Records>
________

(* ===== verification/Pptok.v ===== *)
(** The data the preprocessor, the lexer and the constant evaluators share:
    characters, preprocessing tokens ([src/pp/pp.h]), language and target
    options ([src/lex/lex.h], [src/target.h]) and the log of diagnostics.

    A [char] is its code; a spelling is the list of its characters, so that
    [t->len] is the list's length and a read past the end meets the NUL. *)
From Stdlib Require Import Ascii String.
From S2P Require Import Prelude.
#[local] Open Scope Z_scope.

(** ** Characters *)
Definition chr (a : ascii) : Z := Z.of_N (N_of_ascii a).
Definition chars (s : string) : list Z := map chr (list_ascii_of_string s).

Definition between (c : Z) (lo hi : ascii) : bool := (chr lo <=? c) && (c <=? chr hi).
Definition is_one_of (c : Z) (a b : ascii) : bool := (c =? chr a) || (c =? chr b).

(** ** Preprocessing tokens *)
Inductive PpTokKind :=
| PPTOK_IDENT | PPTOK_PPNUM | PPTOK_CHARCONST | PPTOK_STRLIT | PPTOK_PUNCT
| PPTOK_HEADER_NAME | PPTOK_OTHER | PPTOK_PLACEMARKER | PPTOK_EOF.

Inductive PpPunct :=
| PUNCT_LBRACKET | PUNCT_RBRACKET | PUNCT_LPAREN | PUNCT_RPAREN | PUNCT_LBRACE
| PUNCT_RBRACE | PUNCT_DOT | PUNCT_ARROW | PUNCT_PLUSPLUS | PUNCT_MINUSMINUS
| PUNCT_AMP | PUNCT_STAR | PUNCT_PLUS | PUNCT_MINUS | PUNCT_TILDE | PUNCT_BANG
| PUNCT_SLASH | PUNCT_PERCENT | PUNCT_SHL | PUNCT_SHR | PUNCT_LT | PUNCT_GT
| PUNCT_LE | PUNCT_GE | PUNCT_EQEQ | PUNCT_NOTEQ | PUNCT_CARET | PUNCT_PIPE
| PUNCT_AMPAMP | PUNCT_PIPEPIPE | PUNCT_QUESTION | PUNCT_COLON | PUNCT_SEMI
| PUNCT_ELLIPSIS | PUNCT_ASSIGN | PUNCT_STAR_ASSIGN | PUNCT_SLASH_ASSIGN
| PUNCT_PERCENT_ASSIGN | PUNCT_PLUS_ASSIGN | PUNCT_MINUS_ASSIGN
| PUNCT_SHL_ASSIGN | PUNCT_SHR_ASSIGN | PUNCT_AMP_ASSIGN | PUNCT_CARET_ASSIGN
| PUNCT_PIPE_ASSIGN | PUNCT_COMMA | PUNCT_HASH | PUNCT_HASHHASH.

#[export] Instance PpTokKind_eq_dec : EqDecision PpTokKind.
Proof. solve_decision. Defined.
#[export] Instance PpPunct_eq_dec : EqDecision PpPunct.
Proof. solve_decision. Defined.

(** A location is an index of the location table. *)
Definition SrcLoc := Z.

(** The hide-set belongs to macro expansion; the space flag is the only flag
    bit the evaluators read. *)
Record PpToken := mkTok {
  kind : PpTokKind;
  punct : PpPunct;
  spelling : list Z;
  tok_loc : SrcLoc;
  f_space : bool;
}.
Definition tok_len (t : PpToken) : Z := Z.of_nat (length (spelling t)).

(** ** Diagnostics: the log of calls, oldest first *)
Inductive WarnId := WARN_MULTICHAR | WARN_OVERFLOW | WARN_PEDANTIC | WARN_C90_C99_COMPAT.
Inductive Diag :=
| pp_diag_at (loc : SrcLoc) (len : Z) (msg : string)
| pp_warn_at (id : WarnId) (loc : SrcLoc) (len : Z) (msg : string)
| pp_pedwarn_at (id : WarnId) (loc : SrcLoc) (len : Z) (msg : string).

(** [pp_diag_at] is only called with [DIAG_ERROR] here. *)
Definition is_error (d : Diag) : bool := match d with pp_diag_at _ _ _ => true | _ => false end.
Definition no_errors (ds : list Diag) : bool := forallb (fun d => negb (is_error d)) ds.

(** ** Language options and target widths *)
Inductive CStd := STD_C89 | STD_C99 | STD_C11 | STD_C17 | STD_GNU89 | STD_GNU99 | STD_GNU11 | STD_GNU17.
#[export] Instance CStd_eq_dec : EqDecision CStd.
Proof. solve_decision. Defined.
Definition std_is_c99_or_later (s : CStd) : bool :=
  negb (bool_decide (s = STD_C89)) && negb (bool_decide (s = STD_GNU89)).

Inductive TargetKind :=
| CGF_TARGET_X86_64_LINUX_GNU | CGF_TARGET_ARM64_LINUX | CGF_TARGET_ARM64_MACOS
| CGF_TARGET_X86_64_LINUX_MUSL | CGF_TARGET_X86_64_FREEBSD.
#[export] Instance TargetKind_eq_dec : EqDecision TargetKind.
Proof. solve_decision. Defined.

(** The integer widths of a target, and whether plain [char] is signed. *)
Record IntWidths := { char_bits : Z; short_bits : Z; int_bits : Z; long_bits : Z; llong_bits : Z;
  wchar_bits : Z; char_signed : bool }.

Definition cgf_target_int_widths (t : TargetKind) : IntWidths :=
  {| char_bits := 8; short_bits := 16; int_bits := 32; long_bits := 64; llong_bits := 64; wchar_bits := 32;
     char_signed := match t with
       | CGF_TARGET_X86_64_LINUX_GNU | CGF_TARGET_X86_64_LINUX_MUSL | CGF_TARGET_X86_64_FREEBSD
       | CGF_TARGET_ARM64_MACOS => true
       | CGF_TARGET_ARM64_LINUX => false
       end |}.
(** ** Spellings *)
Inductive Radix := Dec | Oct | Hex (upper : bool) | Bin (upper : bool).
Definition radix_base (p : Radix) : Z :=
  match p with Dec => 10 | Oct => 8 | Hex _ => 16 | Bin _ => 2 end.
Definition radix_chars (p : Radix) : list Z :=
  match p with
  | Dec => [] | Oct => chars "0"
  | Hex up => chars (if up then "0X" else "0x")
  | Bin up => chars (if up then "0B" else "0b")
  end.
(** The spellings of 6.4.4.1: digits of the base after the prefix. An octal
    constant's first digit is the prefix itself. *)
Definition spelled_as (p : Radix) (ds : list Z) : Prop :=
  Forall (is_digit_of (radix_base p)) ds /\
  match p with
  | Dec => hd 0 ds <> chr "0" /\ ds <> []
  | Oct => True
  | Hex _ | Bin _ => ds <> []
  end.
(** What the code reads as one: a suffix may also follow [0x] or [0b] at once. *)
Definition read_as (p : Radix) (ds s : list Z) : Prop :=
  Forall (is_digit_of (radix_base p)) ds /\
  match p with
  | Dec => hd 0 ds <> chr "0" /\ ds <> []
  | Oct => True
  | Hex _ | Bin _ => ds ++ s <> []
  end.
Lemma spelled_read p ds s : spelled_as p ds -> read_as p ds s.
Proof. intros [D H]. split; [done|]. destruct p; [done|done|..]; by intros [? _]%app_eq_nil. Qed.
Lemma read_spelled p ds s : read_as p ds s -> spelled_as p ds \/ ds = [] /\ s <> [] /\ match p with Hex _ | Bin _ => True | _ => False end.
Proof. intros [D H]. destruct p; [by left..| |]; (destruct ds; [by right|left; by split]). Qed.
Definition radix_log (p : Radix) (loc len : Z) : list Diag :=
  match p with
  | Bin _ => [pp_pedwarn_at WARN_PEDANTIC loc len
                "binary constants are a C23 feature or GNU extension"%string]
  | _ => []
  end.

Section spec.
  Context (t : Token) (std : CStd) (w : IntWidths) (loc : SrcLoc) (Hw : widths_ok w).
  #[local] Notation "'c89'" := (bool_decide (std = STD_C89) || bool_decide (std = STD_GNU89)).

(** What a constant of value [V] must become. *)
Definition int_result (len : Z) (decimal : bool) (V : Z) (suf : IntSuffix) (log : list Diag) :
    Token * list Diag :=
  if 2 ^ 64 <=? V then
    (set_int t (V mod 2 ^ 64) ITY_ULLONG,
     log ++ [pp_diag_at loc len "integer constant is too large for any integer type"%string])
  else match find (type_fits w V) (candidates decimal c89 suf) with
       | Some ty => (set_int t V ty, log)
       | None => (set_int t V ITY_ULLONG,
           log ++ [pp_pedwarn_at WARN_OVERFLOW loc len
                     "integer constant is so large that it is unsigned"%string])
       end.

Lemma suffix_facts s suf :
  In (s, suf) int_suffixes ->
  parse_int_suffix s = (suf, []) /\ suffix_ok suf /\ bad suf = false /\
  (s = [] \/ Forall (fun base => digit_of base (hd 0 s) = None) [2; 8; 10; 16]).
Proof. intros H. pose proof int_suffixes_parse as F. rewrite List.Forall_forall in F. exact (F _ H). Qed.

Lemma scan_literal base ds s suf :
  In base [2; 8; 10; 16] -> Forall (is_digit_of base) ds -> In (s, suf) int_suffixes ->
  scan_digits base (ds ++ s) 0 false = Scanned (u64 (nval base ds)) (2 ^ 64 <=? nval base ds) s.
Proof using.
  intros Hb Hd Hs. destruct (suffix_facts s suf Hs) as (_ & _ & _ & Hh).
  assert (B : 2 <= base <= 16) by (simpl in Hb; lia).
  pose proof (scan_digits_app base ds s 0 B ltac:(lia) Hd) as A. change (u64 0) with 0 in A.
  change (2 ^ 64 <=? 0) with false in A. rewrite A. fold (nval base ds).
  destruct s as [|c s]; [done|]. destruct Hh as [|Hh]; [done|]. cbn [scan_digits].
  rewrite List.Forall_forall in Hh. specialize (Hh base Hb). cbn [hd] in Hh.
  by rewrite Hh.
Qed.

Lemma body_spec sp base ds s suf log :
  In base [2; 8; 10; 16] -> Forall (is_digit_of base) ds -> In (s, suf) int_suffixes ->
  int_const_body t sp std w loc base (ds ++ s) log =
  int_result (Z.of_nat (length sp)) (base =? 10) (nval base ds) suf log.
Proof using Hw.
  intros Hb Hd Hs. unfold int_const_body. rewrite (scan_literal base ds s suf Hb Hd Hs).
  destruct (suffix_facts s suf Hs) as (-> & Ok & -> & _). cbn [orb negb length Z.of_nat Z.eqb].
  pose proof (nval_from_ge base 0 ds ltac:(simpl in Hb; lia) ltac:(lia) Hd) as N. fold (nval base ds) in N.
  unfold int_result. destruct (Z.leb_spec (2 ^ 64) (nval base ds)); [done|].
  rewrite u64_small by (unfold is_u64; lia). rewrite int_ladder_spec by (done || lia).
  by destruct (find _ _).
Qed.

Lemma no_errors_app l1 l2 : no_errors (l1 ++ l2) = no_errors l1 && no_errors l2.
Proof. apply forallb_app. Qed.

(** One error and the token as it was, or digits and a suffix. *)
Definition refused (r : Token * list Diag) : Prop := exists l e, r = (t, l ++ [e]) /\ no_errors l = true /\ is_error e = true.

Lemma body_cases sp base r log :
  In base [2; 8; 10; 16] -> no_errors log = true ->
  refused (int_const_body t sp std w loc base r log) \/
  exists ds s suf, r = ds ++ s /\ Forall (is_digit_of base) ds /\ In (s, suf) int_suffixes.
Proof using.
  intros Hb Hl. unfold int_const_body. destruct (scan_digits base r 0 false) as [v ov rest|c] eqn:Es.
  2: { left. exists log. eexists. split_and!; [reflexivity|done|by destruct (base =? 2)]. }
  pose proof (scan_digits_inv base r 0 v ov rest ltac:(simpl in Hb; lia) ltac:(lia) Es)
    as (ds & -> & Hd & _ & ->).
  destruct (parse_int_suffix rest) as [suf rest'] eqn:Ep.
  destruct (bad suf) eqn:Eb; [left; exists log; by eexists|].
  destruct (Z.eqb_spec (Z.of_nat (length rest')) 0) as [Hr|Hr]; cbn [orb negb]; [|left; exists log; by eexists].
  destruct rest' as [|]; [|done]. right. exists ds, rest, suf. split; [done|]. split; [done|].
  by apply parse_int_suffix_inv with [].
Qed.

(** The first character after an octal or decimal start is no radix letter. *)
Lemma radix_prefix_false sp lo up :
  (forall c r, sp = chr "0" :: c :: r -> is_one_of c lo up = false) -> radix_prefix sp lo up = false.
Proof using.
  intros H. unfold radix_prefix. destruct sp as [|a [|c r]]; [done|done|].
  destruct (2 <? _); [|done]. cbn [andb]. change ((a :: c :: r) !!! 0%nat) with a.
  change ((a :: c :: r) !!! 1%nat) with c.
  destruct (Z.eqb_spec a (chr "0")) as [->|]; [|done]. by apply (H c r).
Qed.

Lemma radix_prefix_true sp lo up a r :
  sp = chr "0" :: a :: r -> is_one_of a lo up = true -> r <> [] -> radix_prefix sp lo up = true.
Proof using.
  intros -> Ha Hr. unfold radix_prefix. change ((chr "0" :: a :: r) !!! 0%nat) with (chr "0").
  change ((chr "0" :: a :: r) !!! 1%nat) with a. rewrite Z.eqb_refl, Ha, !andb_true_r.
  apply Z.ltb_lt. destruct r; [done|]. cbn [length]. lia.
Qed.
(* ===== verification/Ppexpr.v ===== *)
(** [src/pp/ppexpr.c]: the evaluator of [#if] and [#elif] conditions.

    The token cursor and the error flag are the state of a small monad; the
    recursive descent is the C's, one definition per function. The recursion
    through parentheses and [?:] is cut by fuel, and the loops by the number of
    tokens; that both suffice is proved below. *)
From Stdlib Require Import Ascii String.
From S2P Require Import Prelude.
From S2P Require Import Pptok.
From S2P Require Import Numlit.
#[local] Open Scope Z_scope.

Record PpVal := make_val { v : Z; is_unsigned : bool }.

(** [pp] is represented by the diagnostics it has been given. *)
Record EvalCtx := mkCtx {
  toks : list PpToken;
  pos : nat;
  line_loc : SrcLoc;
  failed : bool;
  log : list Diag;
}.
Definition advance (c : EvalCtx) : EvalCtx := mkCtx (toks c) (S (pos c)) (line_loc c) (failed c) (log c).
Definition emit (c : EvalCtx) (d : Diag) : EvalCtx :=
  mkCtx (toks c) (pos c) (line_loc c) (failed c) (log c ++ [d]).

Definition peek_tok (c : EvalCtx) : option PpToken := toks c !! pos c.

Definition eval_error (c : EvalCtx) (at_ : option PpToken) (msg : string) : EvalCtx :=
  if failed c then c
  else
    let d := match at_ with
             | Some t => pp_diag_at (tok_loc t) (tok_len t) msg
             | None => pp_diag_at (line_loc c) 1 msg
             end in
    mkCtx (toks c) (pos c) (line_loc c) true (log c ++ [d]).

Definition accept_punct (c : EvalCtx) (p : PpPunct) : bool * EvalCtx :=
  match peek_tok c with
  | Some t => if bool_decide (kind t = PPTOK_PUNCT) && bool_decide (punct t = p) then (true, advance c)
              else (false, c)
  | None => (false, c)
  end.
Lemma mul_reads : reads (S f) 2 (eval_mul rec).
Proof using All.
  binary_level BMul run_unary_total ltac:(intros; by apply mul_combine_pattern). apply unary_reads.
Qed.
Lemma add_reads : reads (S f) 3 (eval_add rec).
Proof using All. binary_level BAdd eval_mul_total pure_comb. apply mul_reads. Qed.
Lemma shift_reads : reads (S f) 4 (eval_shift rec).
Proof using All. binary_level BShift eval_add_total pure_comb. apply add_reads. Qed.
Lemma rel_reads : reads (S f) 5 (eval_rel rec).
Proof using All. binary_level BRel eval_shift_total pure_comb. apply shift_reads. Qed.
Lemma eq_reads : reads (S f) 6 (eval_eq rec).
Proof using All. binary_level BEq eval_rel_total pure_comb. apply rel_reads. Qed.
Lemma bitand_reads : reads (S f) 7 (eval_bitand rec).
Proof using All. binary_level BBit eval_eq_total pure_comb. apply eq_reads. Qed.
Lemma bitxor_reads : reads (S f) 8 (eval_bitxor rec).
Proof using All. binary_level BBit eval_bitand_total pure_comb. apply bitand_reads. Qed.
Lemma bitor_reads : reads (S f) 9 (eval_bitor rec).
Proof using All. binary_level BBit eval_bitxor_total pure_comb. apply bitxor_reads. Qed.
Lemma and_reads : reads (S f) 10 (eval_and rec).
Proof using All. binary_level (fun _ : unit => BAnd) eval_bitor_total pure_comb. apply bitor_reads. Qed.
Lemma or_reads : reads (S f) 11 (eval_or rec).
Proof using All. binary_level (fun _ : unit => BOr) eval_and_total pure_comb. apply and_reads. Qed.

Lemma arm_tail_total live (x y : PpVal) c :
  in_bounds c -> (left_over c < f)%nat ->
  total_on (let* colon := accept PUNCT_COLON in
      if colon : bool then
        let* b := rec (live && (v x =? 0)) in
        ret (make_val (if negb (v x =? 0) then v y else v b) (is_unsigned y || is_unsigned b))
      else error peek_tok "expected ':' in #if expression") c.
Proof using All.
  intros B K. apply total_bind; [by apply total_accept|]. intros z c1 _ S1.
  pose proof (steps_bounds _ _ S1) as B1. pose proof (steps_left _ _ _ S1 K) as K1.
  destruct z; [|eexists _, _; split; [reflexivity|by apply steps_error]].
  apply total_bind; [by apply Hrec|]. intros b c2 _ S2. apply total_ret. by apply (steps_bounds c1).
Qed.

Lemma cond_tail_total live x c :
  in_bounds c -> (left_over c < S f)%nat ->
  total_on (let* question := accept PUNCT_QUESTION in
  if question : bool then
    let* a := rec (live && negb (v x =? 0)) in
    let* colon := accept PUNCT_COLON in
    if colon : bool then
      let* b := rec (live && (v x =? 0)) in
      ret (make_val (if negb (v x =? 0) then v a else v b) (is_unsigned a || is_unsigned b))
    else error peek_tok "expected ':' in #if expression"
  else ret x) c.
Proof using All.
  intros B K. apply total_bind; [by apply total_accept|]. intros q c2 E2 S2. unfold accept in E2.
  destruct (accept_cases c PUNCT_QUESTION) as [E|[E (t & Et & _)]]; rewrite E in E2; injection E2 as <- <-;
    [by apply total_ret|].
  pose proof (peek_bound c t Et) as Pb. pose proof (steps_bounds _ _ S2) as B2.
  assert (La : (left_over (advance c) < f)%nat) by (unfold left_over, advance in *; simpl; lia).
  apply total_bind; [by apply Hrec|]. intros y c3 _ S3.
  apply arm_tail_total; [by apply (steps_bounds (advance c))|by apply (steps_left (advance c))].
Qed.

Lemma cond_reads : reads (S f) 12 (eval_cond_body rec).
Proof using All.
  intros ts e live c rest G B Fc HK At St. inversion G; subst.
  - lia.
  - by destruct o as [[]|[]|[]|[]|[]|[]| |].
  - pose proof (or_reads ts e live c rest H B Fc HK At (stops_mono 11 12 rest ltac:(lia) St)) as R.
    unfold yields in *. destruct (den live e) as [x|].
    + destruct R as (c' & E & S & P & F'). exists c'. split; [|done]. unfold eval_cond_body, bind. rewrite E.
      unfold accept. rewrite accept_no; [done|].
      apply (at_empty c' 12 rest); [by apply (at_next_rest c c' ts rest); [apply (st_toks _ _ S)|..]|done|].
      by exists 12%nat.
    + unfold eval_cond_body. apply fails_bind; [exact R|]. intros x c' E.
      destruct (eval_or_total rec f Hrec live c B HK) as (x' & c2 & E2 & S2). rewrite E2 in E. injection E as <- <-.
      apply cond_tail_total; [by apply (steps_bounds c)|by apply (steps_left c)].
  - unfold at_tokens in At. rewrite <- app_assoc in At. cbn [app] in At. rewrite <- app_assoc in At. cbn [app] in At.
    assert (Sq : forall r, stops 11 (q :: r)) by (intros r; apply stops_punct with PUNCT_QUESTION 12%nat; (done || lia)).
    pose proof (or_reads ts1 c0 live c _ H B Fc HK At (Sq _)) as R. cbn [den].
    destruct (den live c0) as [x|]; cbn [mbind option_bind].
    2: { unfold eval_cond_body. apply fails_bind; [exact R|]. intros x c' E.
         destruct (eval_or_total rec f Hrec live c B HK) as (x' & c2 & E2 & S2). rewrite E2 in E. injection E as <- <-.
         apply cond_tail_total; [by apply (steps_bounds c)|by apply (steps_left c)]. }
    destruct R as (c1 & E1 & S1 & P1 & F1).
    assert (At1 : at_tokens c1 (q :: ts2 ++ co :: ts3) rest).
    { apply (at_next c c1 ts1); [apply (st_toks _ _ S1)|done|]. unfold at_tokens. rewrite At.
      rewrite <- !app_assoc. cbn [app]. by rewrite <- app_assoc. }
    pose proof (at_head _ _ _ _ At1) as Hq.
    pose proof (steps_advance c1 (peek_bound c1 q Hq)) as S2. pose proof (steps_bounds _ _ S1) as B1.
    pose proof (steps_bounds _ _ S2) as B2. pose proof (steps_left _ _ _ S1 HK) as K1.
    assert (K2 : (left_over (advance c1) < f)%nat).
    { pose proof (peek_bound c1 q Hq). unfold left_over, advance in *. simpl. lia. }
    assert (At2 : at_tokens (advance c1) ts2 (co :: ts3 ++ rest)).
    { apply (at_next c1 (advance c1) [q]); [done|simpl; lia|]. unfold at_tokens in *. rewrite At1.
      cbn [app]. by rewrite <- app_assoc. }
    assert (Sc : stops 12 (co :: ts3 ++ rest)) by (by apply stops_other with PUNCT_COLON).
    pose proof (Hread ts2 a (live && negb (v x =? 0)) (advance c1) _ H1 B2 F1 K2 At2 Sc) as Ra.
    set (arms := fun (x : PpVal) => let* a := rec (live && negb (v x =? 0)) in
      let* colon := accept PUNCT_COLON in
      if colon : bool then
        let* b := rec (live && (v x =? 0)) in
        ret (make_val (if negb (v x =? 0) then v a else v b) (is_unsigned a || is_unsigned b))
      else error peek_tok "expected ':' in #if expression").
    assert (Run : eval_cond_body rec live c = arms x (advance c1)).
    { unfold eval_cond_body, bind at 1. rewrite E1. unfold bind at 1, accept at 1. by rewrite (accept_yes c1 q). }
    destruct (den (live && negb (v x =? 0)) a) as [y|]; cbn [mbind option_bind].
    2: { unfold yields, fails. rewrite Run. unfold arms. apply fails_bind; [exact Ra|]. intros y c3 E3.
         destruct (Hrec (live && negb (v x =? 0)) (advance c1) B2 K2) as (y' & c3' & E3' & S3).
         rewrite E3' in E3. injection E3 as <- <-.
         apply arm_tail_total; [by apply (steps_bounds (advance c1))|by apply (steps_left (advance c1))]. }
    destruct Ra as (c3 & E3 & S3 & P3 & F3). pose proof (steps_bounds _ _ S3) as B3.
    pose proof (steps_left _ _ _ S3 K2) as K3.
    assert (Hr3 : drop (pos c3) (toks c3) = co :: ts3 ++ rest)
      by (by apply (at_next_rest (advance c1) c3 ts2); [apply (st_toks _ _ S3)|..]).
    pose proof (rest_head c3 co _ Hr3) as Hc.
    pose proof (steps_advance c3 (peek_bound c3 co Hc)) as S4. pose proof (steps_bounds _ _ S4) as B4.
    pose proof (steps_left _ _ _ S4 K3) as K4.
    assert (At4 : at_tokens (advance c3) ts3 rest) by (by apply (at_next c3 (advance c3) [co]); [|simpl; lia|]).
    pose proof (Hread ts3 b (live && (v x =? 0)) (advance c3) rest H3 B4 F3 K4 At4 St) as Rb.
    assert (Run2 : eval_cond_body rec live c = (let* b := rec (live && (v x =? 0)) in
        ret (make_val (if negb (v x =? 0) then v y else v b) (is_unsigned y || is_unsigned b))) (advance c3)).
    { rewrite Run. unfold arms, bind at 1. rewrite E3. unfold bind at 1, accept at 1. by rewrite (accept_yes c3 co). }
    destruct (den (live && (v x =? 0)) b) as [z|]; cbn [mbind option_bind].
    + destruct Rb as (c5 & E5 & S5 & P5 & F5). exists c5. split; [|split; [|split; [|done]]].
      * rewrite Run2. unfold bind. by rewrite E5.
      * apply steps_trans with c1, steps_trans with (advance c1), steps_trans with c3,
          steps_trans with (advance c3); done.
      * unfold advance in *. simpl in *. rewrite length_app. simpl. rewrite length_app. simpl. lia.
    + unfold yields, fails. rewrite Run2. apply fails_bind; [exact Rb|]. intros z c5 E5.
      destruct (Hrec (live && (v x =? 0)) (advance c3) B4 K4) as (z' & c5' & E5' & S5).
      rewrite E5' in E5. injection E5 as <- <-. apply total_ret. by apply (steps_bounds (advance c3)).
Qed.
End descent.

________

Activity>
What is needed is a verbatim copy of every line in the records above from the one containing "- unfold at_tokens" down to the one containing "assert (Sc : stops", both included, and nothing more.

Task response>
  - unfold at_tokens in At. rewrite <- app_assoc in At. cbn [app] in At. rewrite <- app_assoc in At. cbn [app] in At.
    assert (Sq : forall r, stops 11 (q :: r)) by (intros r; apply stops_punct with PUNCT_QUESTION 12%nat; (done || lia)).
    pose proof (or_reads ts1 c0 live c _ H B Fc HK At (Sq _)) as R. cbn [den].
    destruct (den live c0) as [x|]; cbn [mbind option_bind].
    2: { unfold eval_cond_body. apply fails_bind; [exact R|]. intros x c' E.
         destruct (eval_or_total rec f Hrec live c B HK) as (x' & c2 & E2 & S2). rewrite E2 in E. injection E as <- <-.
         apply cond_tail_total; [by apply (steps_bounds c)|by apply (steps_left c)]. }
    destruct R as (c1 & E1 & S1 & P1 & F1).
    assert (At1 : at_tokens c1 (q :: ts2 ++ co :: ts3) rest).
    { apply (at_next c c1 ts1); [apply (st_toks _ _ S1)|done|]. unfold at_tokens. rewrite At.
      rewrite <- !app_assoc. cbn [app]. by rewrite <- app_assoc. }
    pose proof (at_head _ _ _ _ At1) as Hq.
    pose proof (steps_advance c1 (peek_bound c1 q Hq)) as S2. pose proof (steps_bounds _ _ S1) as B1.
    pose proof (steps_bounds _ _ S2) as B2. pose proof (steps_left _ _ _ S1 HK) as K1.
    assert (K2 : (left_over (advance c1) < f)%nat).
    { pose proof (peek_bound c1 q Hq). unfold left_over, advance in *. simpl. lia. }
    assert (At2 : at_tokens (advance c1) ts2 (co :: ts3 ++ rest)).
    { apply (at_next c1 (advance c1) [q]); [done|simpl; lia|]. unfold at_tokens in *. rewrite At1.
      cbn [app]. by rewrite <- app_assoc. }
    assert (Sc : stops 12 (co :: ts3 ++ rest)) by (by apply stops_other with PUNCT_COLON).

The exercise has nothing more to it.